Past mountain views, the ghost
towns empty of spirit. What lack
of joy in each turning wheel, each
despairing sigh. What holds a man
together on his way to isolation
in a town full-grown to horror.
Does a man think I will not live
long. Or does he evade this peril
by remembering a childhood
misfortune, a car door slamming
on small clutched fingers, his scream
the size of the Salish Sea, and the jerking
of it, high then low, like the seabirds that
follow the ferry’s wake, pieces of his
bloodied hand falling on the veined
stones by the side of gravel. Does
a man travelling in a truck
to the interior think of food? Or sex?
Or scientific evidence of the ocean’s
depths? Does he remember his sweetheart’s
breasts?

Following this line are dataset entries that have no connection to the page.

Definition mergeIntersection (packets : list DataPacket) (schema : Schema) (keyFields : list string)
    : MergeResult :=
  let keyIndices := GetFieldIndices schema keyFields in
  let firstRows := match packets with p :: _ => ParseRows (d_Rows (p_Data p)) | [] => [] end in
  let '(keyCounts, rowMap) := foldl (first_row keyIndices) (∅, ∅) firstRows in
  let keyCounts :=
    foldl (fun counts pkt => foldl (count_row keyIndices) counts (ParseRows (d_Rows (p_Data pkt))))
      keyCounts (tail packets) in
  let intersectionRows :=
    map (fun kc => default [] (rowMap !! fst kc))
      (List.filter (fun kc => (snd kc =? length packets)%nat) (range_entries keyCounts)) in
  MkMergeResult (buildPacket intersectionRows schema (first_table packets))
    (MkMergeStats (length packets) (length firstRows) (length intersectionRows) 0 0) [].

(** ** mergeAppend *)

Definition mergeAppend (packets : list DataPacket) (schema : Schema) : MergeResult :=
  let '(allRows, totalRowsIn) :=
    foldl (fun '(allRows, totalRowsIn) pkt =>
             let rows := ParseRows (d_Rows (p_Data pkt)) in
             (allRows ++ rows, totalRowsIn + length rows)) ([], 0) packets in
  MkMergeResult (buildPacket allRows schema (first_table packets))
    (MkMergeStats (length packets) totalRowsIn (length allRows) 0 0) [].

(** ** Merge *)

(** The loop over [packets[1:]]; [i] is the index in the whole list. *)
Fixpoint check_packets (baseSchema : Schema) (baseTableName : string) (i : nat) (packets : list DataPacket)
    : result MergeError () :=
  match packets with
  | [] => Ok ()
  | pkt :: rest =>
      fail_if negb (String.eqb (h_TableName (p_Header pkt)) baseTableName)
        with DifferentTable i (h_TableName (p_Header pkt)) baseTableName ;;
      match validateSchemas baseSchema (p_Schema pkt) with
      | Err e => Err (MergeSchemaMismatch i e)
      | Ok _ => check_packets baseSchema baseTableName (S i) rest
      end
  end.

Definition merge_keyFields (m : Merger) (baseSchema : Schema) : list string :=
  match mo_KeyFields (mg_options m) with
  | [] => ExtractKeyFields baseSchema
  | keyFields => keyFields
  end.

Definition Merge (m : Merger) (packets : list DataPacket) : result MergeError MergeResult :=
  match packets with
  | [] => Err NoPackets
  | [p] =>
      let n := length (d_Rows (p_Data p)) in
      Ok (MkMergeResult p (MkMergeStats 1 n n 0 0) [])
  | p0 :: rest =>
      let baseSchema := p_Schema p0 in
      _ ← check_packets baseSchema (h_TableName (p_Header p0)) 1 rest;
      let keyFields := merge_keyFields m baseSchema in
      let strategy := mo_Strategy (mg_options m) in
      fail_if (length keyFields =? 0)%nat && negb (strategy =? StrategyAppend)%Z
        with MergeNoKeyFields ;;
      if (strategy =? StrategyUnion)%Z then Ok (mergeUnion m packets baseSchema keyFields)
      else if (strategy =? StrategyIntersection)%Z then Ok (mergeIntersection packets baseSchema keyFields)
      else if (strategy =? StrategyLeftPriority)%Z
      then Ok (mergeWithPriority packets baseSchema keyFields true)
      else if (strategy =? StrategyRightPriority)%Z
      then Ok (mergeWithPriority packets baseSchema keyFields false)
      else if (strategy =? StrategyAppend)%Z then Ok (mergeAppend packets baseSchema)
      else Err (UnknownStrategy strategy)
  end.
End Merge.

(** ** Names of strategies *)

Definition MergeStrategy_String (s : MergeStrategy) : string :=
  if (s =? StrategyUnion)%Z then "union"
  else if (s =? StrategyIntersection)%Z then "intersection"
  else if (s =? StrategyLeftPriority)%Z then "left-priority"
  else if (s =? StrategyRightPriority)%Z then "right-priority"
  else if (s =? StrategyAppend)%Z then "append"
  else "unknown-" +:+ Itoa s.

Or the tombstone for his father?
Does he begin to compose his death poem
counting syllables on the stumps of fingers
travelling mountain roads to the ghost towns
of camps in spring, 1942. How like a petal, falling.
From First I Fold the Mountain: A Love Letter to Books, Windsor, Ontario: Black Moss Press, 2022, pages 41–42. In the Japanese tradition, a death poem (usually haiku) is known as a jisei, knowingly written on the verge of death.